Local authorities also have a duty to promote contact between a child and their siblings unless it is not consistent with their welfare. Arrangements should be set out in the child’s care plan.

Q. What does all this mean for me and my child/children?

A. These are very difficult times and there are likely to be a lot of problems facing social workers in making arrangements for children in care to have contact with their families. On 23 March 2020 the government introduced new measures requiring people to stay at home except for very limited circumstances. It is unclear whether contact with children in care will be an exception to this general rule. Even if there is some kind of exception which would allow contact with children in care, individual contact centres may have to close, and any that remain open are likely to be very short staffed. Foster carers and other carers may have to self-isolate because they or someone in their household has become unwell or is vulnerable.

Local authorities are going to have to look at each case individually and decide what can happen in relation to contact. Parents (and other family members in some situations) should be consulted about any change in the plan for contact with their child and it is always advisable to try to discuss any concerns with your child’s social worker and Independent Reviewing Officer and to see if a way forward can be agreed.

It is worth bearing in mind that seeing your child face-to-face is not the only way to have contact. You can also spend time with them over Skype or similar video facilities, and on the phone. It might also be possible to send emails and letters or cards. Although this is far from ideal, it may be that in the individual circumstances of your case and in light of the current situation, a court would consider this to be reasonable and to meet your child’s welfare needs, at least on a temporary basis.

Q. I’m unhappy with what is proposed, can I challenge it?

A.

1) If your child is in the care of the local authority and you are still in care proceedings then arrangements for contact can be dealt with within the care proceedings and it may be possible for you to make an application for contact within the care proceedings. You should discuss this with your solicitor.

2) If your child is the subject of a final care order (the care proceedings have finished) then you may be able to make an application to the court for contact with them.

3) If your child is in the care of the local authority without an order, usually based on your consent (sometimes referred to as ‘section 20’) then you may have additional options and you should consider taking legal advice.

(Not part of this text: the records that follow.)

(** * SecureCRT session import: a shallow embedding of
      [SecureCRT_Sessions/SecureCRT_import_sessions_script.py]

    The script reads a delimited text file, takes its first line as a header
    naming the columns, and turns every later line into a SecureCRT session.
    This file embeds the header parser ([ValidateFieldDesignations]), the
    name validator ([ValidateSessionFolderComponent]), the RDP gate
    ([ValidateProtocolComponent]) and the line loop of [Import], with the
    script's globals as an explicit state record, and proves properties of
    them.

    How the script is read here:
    - text is [string]; its 256 characters are the first 256 code points
      of Python's [str], and [lower], [upper], [strip], [isdigit] and [int]
      are those of Python 3 on them, but for the two characters whose
      capital is not among the 256 (see [upper_char]);
    - the module-level variables are the fields of [Globals], threaded
      through every function; the locals of [Import] that describe the
      session of a line are the fields of [Locals];
    - what the script asks of its surroundings (SecureCRT's version, the
      platform, the interpreter's limit on the digits of a number, the
      answers to its dialogs, the clock) is a [Host];
    - the sessions SecureCRT keeps are a finite map from the path of a
      session to its options, and [crt.OpenSessionConfiguration],
      [SetOption] and [Save] are lookup and insert on it;
    - a [return] out of [Import] is the result [Return], with the message
      box it comes after named by an [Exit]; an exception nothing catches
      is the result [Raised];
    - [Import] here is the function up to the end of its loop over the
      lines; its end (lines 1002-1079) is [write_report]: the text of the
      report, and the search for a log file to write it to, over a [Desk]
      that holds the folders, the file system and the seconds the run
      took, as text; [script] is the one after the other, which is what
      the call of [Import] on the last line of the script runs.  Opening
      the log file in its application is not modelled. *)

From Stdlib Require Import String Ascii List ZArith Lia Bool DecimalString.
From stdpp Require Import gmap strings.

Open Scope string_scope.
Import ListNotations.

(** ** Python string primitives *)

Module Py.

Definition CR : ascii := "013"%char.
Definition LF : ascii := "010"%char.
Definition TAB : ascii := "009"%char.
Definition DQUOTE : ascii := "034"%char.

Definition CRLF : string := String CR (String LF "").
Definition NL : string := String LF "".

(** [c.lower()] on one character: the letters [A] to [Z], and the capital
    letters 192 to 222 but the multiplication sign (215). *)
Definition lower_char (c : ascii) : ascii :=
  let n := nat_of_ascii c in
  if (Nat.leb 65 n && Nat.leb n 90)
     || (Nat.leb 192 n && Nat.leb n 222 && negb (Nat.eqb n 215))
  then ascii_of_nat (n + 32) else c.

(** [c.upper()] on one character: the letters [a] to [z] and the small
    letters 224 to 254 but the division sign (247); the sharp s (223) gives
    two letters.  The capitals of the micro sign (181) and of the y with
    diaeresis (255) are not among the 256 characters: the two are left as
    they are. *)
Definition upper_char (c : ascii) : string :=
  let n := nat_of_ascii c in
  if Nat.eqb n 223 then "SS"
  else if (Nat.leb 97 n && Nat.leb n 122)
          || (Nat.leb 224 n && Nat.leb n 254 && negb (Nat.eqb n 247))
  then String (ascii_of_nat (n - 32)) ""
  else String c "".

Fixpoint map_str (f : ascii -> ascii) (s : string) : string :=
  match s with
  | EmptyString => EmptyString
  | String c s' => String (f c) (map_str f s')
  end.

Definition lower : string -> string := map_str lower_char.

Fixpoint upper (s : string) : string :=
  match s with
  | EmptyString => EmptyString
  | String c s' => upper_char c ++ upper s'
  end.

(** The characters [str.strip()] removes: tab, newline, vertical tab, form
    feed, carriage return, the four separators 28..31, the space, the next
    line control (133) and the no-break space (160). *)
Definition isspace (c : ascii) : bool :=
  let n := nat_of_ascii c in
  (Nat.leb 9 n && Nat.leb n 13) || (Nat.leb 28 n && Nat.leb n 32)
  || Nat.eqb n 133 || Nat.eqb n 160.

(** The decimal digits [0] to [9]: the class [[0-9]] of a pattern, and the
    digits [int] reads. *)
Definition is_digit (c : ascii) : bool :=
  let n := nat_of_ascii c in Nat.leb 48 n && Nat.leb n 57.

Definition is_empty (s : string) : bool :=
  match s with EmptyString => true | _ => false end.

(** [s.lstrip(chars)], [s.rstrip(chars)] and [s.strip(chars)], the set of
    characters given as a predicate. *)
Fixpoint lstrip_by (p : ascii -> bool) (s : string) : string :=
  match s with
  | EmptyString => EmptyString
  | String c s' => if p c then lstrip_by p s' else s
  end.

Fixpoint rstrip_by (p : ascii -> bool) (s : string) : string :=
  match s with
  | EmptyString => EmptyString
  | String c s' =>
      let r := rstrip_by p s' in
      if p c && is_empty r then EmptyString else String c r
  end.

Definition strip_by (p : ascii -> bool) (s : string) : string :=
  rstrip_by p (lstrip_by p s).

Definition strip : string -> string := strip_by isspace.

Definition is_crlf (c : ascii) : bool := Ascii.eqb c CR || Ascii.eqb c LF.

(** [s.strip("\r\n")] *)
Definition strip_crlf : string -> string := strip_by is_crlf.

(** [s.lstrip('/')] *)
Definition lstrip_slash : string -> string := lstrip_by (Ascii.eqb "/"%char).

(** [s.startswith(p)] *)
Fixpoint startswith (p s : string) : bool :=
  match p, s with
  | EmptyString, _ => true
  | String a p', String b s' => Ascii.eqb a b && startswith p' s'
  | String _ _, EmptyString => false
  end.

(** [sub in s], also [s.find(sub) > -1]. *)
Fixpoint contains (sub s : string) : bool :=
  startswith sub s ||
  match s with
  | EmptyString => false
  | String _ s' => contains sub s'
  end.

(** The characters [c.isdigit()] holds for: the decimal digits, and the
    superscripts two, three and one (178, 179, 185), which are digits
    without being decimal ones. *)
Definition isdigit_char (c : ascii) : bool :=
  let n := nat_of_ascii c in
  is_digit c || Nat.eqb n 178 || Nat.eqb n 179 || Nat.eqb n 185.

(** [s.isdigit()]: at least one character, and digits only. *)
Fixpoint all_digits (s : string) : bool :=
  match s with
  | EmptyString => true
  | String c s' => isdigit_char c && all_digits s'
  end.

Definition isdigit (s : string) : bool := negb (is_empty s) && all_digits s.

(** [int(s)] for a text [s], in base ten.  Blanks around the number are
    passed over: those of [isspace] but the separators 28..31.  A sign may
    stand in front.  The number is made of decimal digits, with single
    underscores allowed between two of them; [int_digits] reads them, most
    significant digit first, and counts them.  [None] is [ValueError],
    which is also raised for a number of more than 640 digits that has more
    than [max_str_digits] of them, when that limit of the interpreter
    ([sys.get_int_max_str_digits()]) is not 0: that is [over_limit]. *)
Definition int_space (c : ascii) : bool :=
  isspace c && negb (let n := nat_of_ascii c in Nat.leb 28 n && Nat.leb n 31).

Fixpoint int_digits (acc : Z) (digits : nat) (prev : ascii) (s : string)
  : option (Z * nat) :=
  match s with
  | EmptyString =>
      if Ascii.eqb prev "_" then None else Some (acc, digits)
  | String c s' =>
      if is_digit c
      then int_digits (10 * acc + (Z.of_nat (nat_of_ascii c) - 48))
             (S digits) c s'
      else if Ascii.eqb c "_" && negb (Ascii.eqb prev "_")
      then int_digits acc digits c s'
      else None
  end.

Definition over_limit (max_str_digits digits : nat) : bool :=
  Nat.ltb 640 digits && Nat.ltb 0 max_str_digits
  && Nat.ltb max_str_digits digits.

Definition int (max_str_digits : nat) (s : string) : option Z :=
  let s := strip_by int_space s in
  let '(negative, s) :=
    match s with
    | String "-" s' => (true, s')
    | String "+" s' => (false, s')
    | _ => (false, s)
    end in
  match int_digits 0 0 "_" s with
  | Some (n, digits) =>
      if over_limit max_str_digits digits then None
      else Some (if negative then (- n)%Z else n)
  | None => None
  end.

(** [s.split(sep)] for a non-empty [sep]: occurrences of [sep] are found
    from left to right and do not overlap.  [skip] counts the characters of
    a found separator that are still to be passed over; the result is the
    piece being read and the pieces after it. *)
Fixpoint split_go (sep s : string) (skip : nat) : string * list string :=
  match s with
  | EmptyString => (EmptyString, [])
  | String c s' =>
      match skip with
      | S k => split_go sep s' k
      | O =>
          if startswith sep s
          then (EmptyString,
                let (t, ts) := split_go sep s' (String.length sep - 1) in t :: ts)
          else let (t, ts) := split_go sep s' 0 in (String c t, ts)
      end
  end.

Definition split (sep s : string) : list string :=
  let (t, ts) := split_go sep s 0 in t :: ts.

(** [s.replace(old, new)] for a non-empty [old]. *)
Fixpoint replace_go (old new s : string) (skip : nat) : string :=
  match s with
  | EmptyString => EmptyString
  | String c s' =>
      match skip with
      | S k => replace_go old new s' k
      | O =>
          if startswith old s
          then new ++ replace_go old new s' (String.length old - 1)
          else String c (replace_go old new s' 0)
      end
  end.

Definition replace (old new s : string) : string := replace_go old new s 0.

(** [s[:n]] and [s[n:]] *)
Fixpoint take (n : nat) (s : string) : string :=
  match n, s with
  | S k, String c s' => String c (take k s')
  | _, _ => EmptyString
  end.

Fixpoint drop (n : nat) (s : string) : string :=
  match n, s with
  | S k, String _ s' => drop k s'
  | _, _ => s
  end.

(** ["{0:04d}".format(n)] and ["{0:d}".format(n)] for a natural number *)
Definition fmt_d (n : nat) : string := NilZero.string_of_uint (Nat.to_uint n).

Fixpoint zeros (n : nat) : string :=
  match n with O => EmptyString | S k => String "0"%char (zeros k) end.

Definition fmt_04d (n : nat) : string :=
  let d := fmt_d n in zeros (4 - String.length d) ++ d.

End Py.

(** ** The host application and the script's globals *)

(** The value of a session option. *)
Inductive OptVal : Type :=
| VStr (s : string)
| VInt (n : Z)
| VBool (b : bool)
| VLines (l : list string).

(** What the script reads from its surroundings: SecureCRT's version, the
    two tests for Windows, the limit the interpreter sets on the digits of
    a number, the answers to its dialogs and the clock. *)
Record Host : Type := {
  g_nMajorVersion : Z;
  sys_getwindowsversion : bool;  (* hasattr(sys, 'getwindowsversion') *)
  sys_platform_win32 : bool;     (* sys.platform == "win32" *)
  int_max_str_digits : nat;      (* sys.get_int_max_str_digits(); 0: none *)
  g_bOverwriteExistingSessions : bool;
  dialog_prompt : string;        (* the answer to crt.Dialog.Prompt *)
  dialog_msgbox : Z;             (* the button of the first MsgBox *)
  now_tag : nat -> string        (* the time stamp taken at a line *)
}.

(** The module-level variables that the functions share, and the session
    store of the host.  [strFieldDesignations], which only the final report
    reads, is left out. *)
Record Globals : Type := {
  g_strDelimiter : string;
  g_vFieldsArray : list string;
  g_strDefaultProtocol : string;
  g_strDefaultFolder : string;
  g_strDefaultUsername : string;
  g_strLine : string;
  g_nCurLineNumber : nat;
  g_strErrors : string;
  g_strBogusLinesNotImported : string;
  g_strSessionsCreated : string;
  g_nSessionsCreated : nat;
  g_nDataLines : nat;
  sessions : gmap string (gmap string OptVal)
}.

Definition set_delimiter (v : string) (st : Globals) : Globals :=
  {| g_strDelimiter := v; g_vFieldsArray := g_vFieldsArray st;
     g_strDefaultProtocol := g_strDefaultProtocol st;
     g_strDefaultFolder := g_strDefaultFolder st;
     g_strDefaultUsername := g_strDefaultUsername st;
     g_strLine := g_strLine st; g_nCurLineNumber := g_nCurLineNumber st;
     g_strErrors := g_strErrors st;
     g_strBogusLinesNotImported := g_strBogusLinesNotImported st;
     g_strSessionsCreated := g_strSessionsCreated st;
     g_nSessionsCreated := g_nSessionsCreated st;
     g_nDataLines := g_nDataLines st; sessions := sessions st |}.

The situation regarding sibling contact, and contact with other family members, is slightly different and a solicitor will be able to discuss this with you.

Legal changes

Although there are going to be changes in the way that hearings happen, courts are still operating. Legal aid is available for applications for contact with children in care, or if you receive an application from the local authority asking the court to authorise a refusal of contact between you and your child. Legal aid is not, however, automatic like it is for care proceedings and pre-proceedings meetings. The Legal Aid Agency will require information about your finances and about the circumstances of your case before granting legal aid.

A specialist family solicitor will offer advice and assistance when responding to the local authority decide in relation to contact with your child, or if you receive an application from them asking the court to authorise them to refuse to allow contact between you and your child.